I’m using the script merge_hadd.C (available here: cms.pd.infn.it/software/meetings … rge_hadd.C) to combine the root files I’ve produced for different MC samples with different cross sections.
I’m looking at the number of event passing a series of increasingly tight cuts. If I look at the number of entries (->GetEntries()) in each of the histograms after combining them with this script everything looks fine:
New Info: mcMETmono Entries = 224854
New Info: mcMETmonoNtrk Entries = 224669
New Info: mcMETmonoNGd1trk Entries = 223593
New Info: mcMETmonoNGd2trk Entries = 119362
As expected, the number of events decreases with each cut.
If I look at the effective entries things look bad:
New Info: mcMETmono Effective entries = 14485.8
New Info: mcMETmonoNtrk Effective entries = 14612.6
New Info: mcMETmonoNGd1trk Effective entries = 14686.7
New Info: mcMETmonoNGd2trk Effective entries = 7943.35
the number of events seem to increase. I’m very puzzled as to what may be causing this, so any suggestions would be greatly appreciated.
Can you please post an example we can easily run together with the root file containing the histogram ?
Otherwise it is difficult to find the reason of your problem.
Concerning the previous question :
effective entries = (sum of weights )^2 / (sum of square of weights)
Please find attached a test script that prints out the histo entries/effective entries.
The root file containing the scaled and merged MC samples is too big to attach so I’ve copied it to /afs/cern.ch/user/a/amayne/public/TotalMC_lumi304.root
Thank you for the files.
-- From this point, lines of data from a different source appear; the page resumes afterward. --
(** * PyOne: the macro expansion pass [make_script] of pyone.py

    A shallow embedding of the one-liner expander of [pyone.py] and the
    properties of its specification.

    Python values are modelled as follows.
    - The script is Python 3: a [str] is a sequence of Unicode code
      points, here a list of binary natural numbers ([pystr]), and
      [strip] removes the white space of [str.isspace].
    - Indices, the scan positions [b], [i], [e] and the indentation
      counter are Python [int]s, modelled in [Z], so that [e-3] and
      [indent - 1] may become negative as they do in the source.
    - Slices and subscripts follow Python: negative indices count from the
      end, slices clamp, subscripts out of range raise [IndexError].
    - Exceptions are values of [exn]; a computation that may raise returns
      a [res].  The builtin [int] is a parameter of [toint].
    - The pattern [PAT] is a term of [regex], matched by a backtracking
      matcher that explores the alternatives in the order of Python's
      [re] engine.
    - The [while] loop of [make_script] is a step function [body] iterated
      by [loop] under a fuel bound; [make_script] supplies more fuel than
      the loop can use, which is proved below. *)

From Stdlib Require Import List NArith ZArith Bool Ascii String Lia.
Import ListNotations.

#[local] Open Scope Z_scope.

(** ** Strings *)

Definition char := N.
Definition pystr := list char.

(** [str] reads a literal of the development as a Python string. *)
Definition str (x : string) : pystr :=
  List.map N_of_ascii (list_ascii_of_string x).

Definition DQUOTE : char := 34%N.     (* \042 *)
Definition SQUOTE : char := 39%N.     (* \047 *)
Definition LBRACE : char := 123%N.
Definition RBRACE : char := 125%N.
Definition SEMI : char := 59%N.
Definition COLON : char := 58%N.
Definition BACKSLASH : char := 92%N.
Definition NEWLINE : char := 10%N.

Fixpoint pystr_eqb (x y : pystr) : bool :=
  match x, y with
  | [], [] => true
  | c :: x', d :: y' => N.eqb c d && pystr_eqb x' y'
  | _, _ => false
  end.

Definition len (s : pystr) : Z := Z.of_nat (List.length s).

(** A slice bound [k] of [s[lo:hi]]: a negative bound counts from the end,
    and the result is clamped to [0 .. len s]. *)
Definition bound (s : pystr) (k : Z) : Z :=
  if k <? 0 then Z.max 0 (k + len s) else Z.min k (len s).

(** [s[lo:hi]] *)
Definition slice (s : pystr) (lo hi : Z) : pystr :=
  firstn (Z.to_nat (bound s hi - bound s lo)) (skipn (Z.to_nat (bound s lo)) s).

(** [s[lo:]] *)
Definition slice_from (s : pystr) (lo : Z) : pystr :=
  skipn (Z.to_nat (bound s lo)) s.

(** ** Exceptions *)

Inductive exn : Type :=
| ValueError
| IndexError
| SyntaxError (msg : pystr)
| OtherError.

Inductive res (A : Type) : Type :=
| Ok (a : A)
| Raise (e : exn).
Arguments Ok {A} a.
Arguments Raise {A} e.

(** [s[k]] *)
Definition index (s : pystr) (k : Z) : res char :=
  let k' := if k <? 0 then k + len s else k in
  if (0 <=? k') && (k' <? len s)
  then match nth_error s (Z.to_nat k') with
       | Some c => Ok c
       | None => Raise IndexError
       end
  else Raise IndexError.

(** [str.isspace] on one code point: the white space that [str.strip()]
    removes. *)
Definition isspace (c : char) : bool :=
  ((9 <=? c) && (c <=? 13) || (28 <=? c) && (c <=? 32)
   || (c =? 133) || (c =? 160) || (c =? 5760)
   || (8192 <=? c) && (c <=? 8202)
   || (c =? 8232) || (c =? 8233) || (c =? 8239) || (c =? 8287)
   || (c =? 12288))%N.

Fixpoint lstrip (x : pystr) : pystr :=
  match x with
  | c :: x' => if isspace c then lstrip x' else x
  | [] => []
  end.

Definition rstrip (x : pystr) : pystr := rev (lstrip (rev x)).

(** [line.strip()] *)
Definition strip (x : pystr) : pystr := rstrip (lstrip x).

(** [u * n] for a string [u] and an integer [n]; empty when [n <= 0]. *)
Definition str_mul (u : pystr) (n : Z) : pystr :=
  List.concat (List.repeat u (Z.to_nat n)).

(** ** User objects: [toint] *)

Section Toint.

(** The builtin [int] applied to a [str]. *)
Variable int : pystr -> res Z.

(** [toint(x, v=0)]: [int(x)], and [v] when that raises [ValueError];
    any other exception passes through. *)
Definition toint (x : pystr) (v : Z) : res Z :=
  match int x with
  | Ok n => Ok n
  | Raise ValueError => Ok v
  | Raise e => Raise e
  end.

End Toint.

(** ** Regular expressions and the backtracking matcher

    The fragment of Python's [re] syntax that [PAT] uses: character
    classes, concatenation, ordered alternation and the greedy star. *)

Inductive regex : Type :=
| Class (p : char -> bool)
| Seq (r1 r2 : regex)
| Or (r1 r2 : regex)
| Star (r : regex).

Section Backtrack.

Context {A : Type}.

(** A continuation receives the text that is left and says whether the
    rest of the pattern matches there. *)
Definition cont : Type := pystr -> option A.
(** * django-rest-friendship: the REST views over the friendship library

    A shallow embedding of [rest_friendship/views.py] and
    [rest_friendship/serializers.py].  The views are glue: every decision
    about the friendship graph is taken by the external [friendship]
    library and by the web framework.  The embedding therefore keeps the
    external calls symbolic: a view is a finite program whose nodes are
    the calls it makes, and it is run against an arbitrary implementation
    of the library, recording the trace of calls. *)

From stdpp Require Import gmap strings list fin_maps.
From Stdlib Require Import ZArith.

Local Open Scope Z_scope.
#[local] Set Warnings "-register-all".

(** ** Python values *)

(** The values that travel through request payloads and response bodies. *)
Inductive value : Type :=
| VNone
| VBool (b : bool)
| VInt (n : Z)
| VStr (s : string)
| VList (l : list value)
| VDict (kvs : list (string * value)).

(** Python truthiness, as used by [if expr:]. *)
Definition truthy (v : value) : bool :=
  match v with
  | VNone => false
  | VBool b => b
  | VInt n => negb (n =? 0)
  | VStr s => negb (String.eqb s "")
  | VList l => match l with [] => false | _ => true end
  | VDict kvs => match kvs with [] => false | _ => true end
  end.

(** [d.get(key, default)] on a dict. *)
Definition dict_get (d : gmap string value) (key : string) (default : value) : value :=
  match d !! key with
  | Some v => v
  | None => default
  end.

(** The keys of a dict value, in order ([None] on a value that is no dict). *)
Definition dict_keys (v : value) : option (list string) :=
  match v with
  | VDict kvs => Some (kvs.*1)
  | _ => None
  end.

(** ** The models the views see *)

(** The host framework's user model: [get_user_model()]. *)
Module User.
Record t : Type := mk { pk : Z; username : string; email : string }.

(** [u == v] on model instances compares primary keys. *)
Definition eqb (u v : t) : bool := pk u =? pk v.
End User.

(** [friendship.models.FriendshipRequest]; the three timestamps are kept
    as their ISO 8601 text, [rejected] and [viewed] are null until set. *)
Module FriendshipRequest.
Record t : Type := mk {
  id : Z;
  from_user : User.t;
  to_user : User.t;
  message : value;
  created : string;
  rejected : option string;
  viewed : option string
}.

(** A nullable timestamp column as a Python value. *)
Definition nullable (t : option string) : value :=
  match t with
  | Some s => VStr s
  | None => VNone
  end.
End FriendshipRequest.

(** What a serializer is handed: a model instance of either model. *)
Inductive instance : Type :=
| IUser (u : User.t)
| IRequest (r : FriendshipRequest.t).

(** [getattr(instance, name)], [None] when the model has no such field. *)
Definition getattr (i : instance) (name : string) : option value :=
  match i with
  | IUser u =>
      if String.eqb name "pk" then Some (VInt (User.pk u))
      else if String.eqb name "id" then Some (VInt (User.pk u))
      else if String.eqb name "username" then Some (VStr (User.username u))
      else if String.eqb name "email" then Some (VStr (User.email u))
      else None
  | IRequest r =>
      if String.eqb name "pk" then Some (VInt (FriendshipRequest.id r))
      else if String.eqb name "id" then Some (VInt (FriendshipRequest.id r))
      else if String.eqb name "from_user" then Some (VInt (User.pk (FriendshipRequest.from_user r)))
      else if String.eqb name "to_user" then Some (VInt (User.pk (FriendshipRequest.to_user r)))
      else if String.eqb name "message" then Some (FriendshipRequest.message r)
      else if String.eqb name "created" then Some (VStr (FriendshipRequest.created r))
      else if String.eqb name "rejected" then
        Some (FriendshipRequest.nullable (FriendshipRequest.rejected r))
      else if String.eqb name "viewed" then
        Some (FriendshipRequest.nullable (FriendshipRequest.viewed r))
      else None
  end.

(** ** Exceptions *)

Inductive exn : Type :=
| Http404
| AlreadyExistsError (msg : string)
| AlreadyFriendsError (msg : string)
| OtherError (cls : string) (msg : string).

(** [str(e)]. *)
Definition str (e : exn) : string :=
  match e with
  | Http404 => ""
  | AlreadyExistsError msg => msg
  | AlreadyFriendsError msg => msg
  | OtherError _ msg => msg
  end.

(** Results of fallible computations: [inl e] is a raised exception. *)
Definition result (A : Type) : Type := exn + A.

Definition result_bind {A B : Type} (r : result A) (f : A → result B) : result B :=
  match r with
  | inl e => inl e
  | inr a => f a
  end.

Fixpoint result_mapM {A B : Type} (f : A → result B) (l : list A) : result (list B) :=
  match l with
  | [] => inr []
  | a :: l' =>
      result_bind (f a) (λ b, result_bind (result_mapM f l') (λ bs, inr (b :: bs)))
  end.

(** ** HTTP requests and responses *)

Module Request.
Record t : Type := mk { user : User.t; data : gmap string value }.
End Request.

Module status.
Definition HTTP_200_OK : Z := 200.
Definition HTTP_201_CREATED : Z := 201.
Definition HTTP_204_NO_CONTENT : Z := 204.
Definition HTTP_400_BAD_REQUEST : Z := 400.
End status.

Module Response.
Record t : Type := mk { data : value; status_code : Z }.

(** [Response(data)]: the status defaults to 200. *)
Definition ok (d : value) : t := mk d status.HTTP_200_OK.
End Response.

(** ** Serializers *)

(** A serializer class, by its name and what it makes of one instance. *)
Record Serializer : Type := {
  ser_name : string;
  to_representation : instance → result value
}.

(** The first argument of a serializer: one instance, or with [many=True]
    a sequence of them. *)
Inductive serializer_arg : Type :=
| one (i : instance)
| many (l : list instance).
I see from the histograms that all the errors do not make any sense. You have probably missed to call TH1::Sumw2(), since your histogram have entries which do not represent anymore Poisson counts.
If you still see this problem, after having added the call to Sumw2() in your script before merging, I would need also the original histogram to understand it better
Cheers,
Lorenzo
Thanks for the tip. Unfortunately the problem persists. Could you possibly attach a script that demonstrates the scaling and merging of two histograms where ->GetEntries() and ->GetEffectiveEntries() return sensible values?
This would be a great help in getting to the bottom of the problem.
Hi,
Which ROOT version are you using ? If you are using the latest version, 5.29.02 or 5.28.00-patches, please send me the original histograms and the merged ones in order to find the problem.
I have tried versions 5.22 and 5.26. I’ll try 5.28.00b and let you know if anything changes.
I’ve copied the relevant scripts to /afs/cern.ch/user/a/amayne/public/RootProb
Unfortunately the root files themselves are too big for me to copy here as I have very little disk space on lxplus.
The files I have been using are listed in the scripts. Would it be possible for you to to dq2-get them?
The main offenders are the QCD multijet samples, but event the ttbar (5200 and 5204) samples don’t appear to be returning the correct values with GetEffectiveEntries after scaling and merging.
I’ve attached three plots. One for each of the two top samples prior to merging and the merged plot.
The number of entries in each histogram and the scaling looks fine. However, when I use GetEffectiveEntries the number returned for the merged plot is 3330.87. The scales applied to each top sample are less than 0.001 so this number is way off.
Perhaps I’m misunderstanding the function GetEffectiveEntries.
For a histogram with 100 entries that is scaled by 0.1 I would expect:
histo->GetEntries() = 100
histo->Scale(0.1)
histo->GetEffectiveEntries() = 10
or is scaling by hand (new entries = 0.1 * histo->GetEntries() ) the only way of getting this value?
the number of effective entries is invariant with the scaling, since both content and errors scale by the same amount.
Rethinking on your problem, the number of effective entries for merged histogram could increase in some cases after the selection. This can happen when your selection criteria selects more your MC sample with higher statistics.
There could be some problems in case of low statistics. When you merge the histograms, the bin errors are assumed to be gaussian and this is not the case for bins with few entries. So, if you are interested in the errors in each bin for the merged histogram, and if the bin is the result by adding various sources, where some of them have 0 content (and the expected value is not zero), the computed merged bin error will be under-estimated.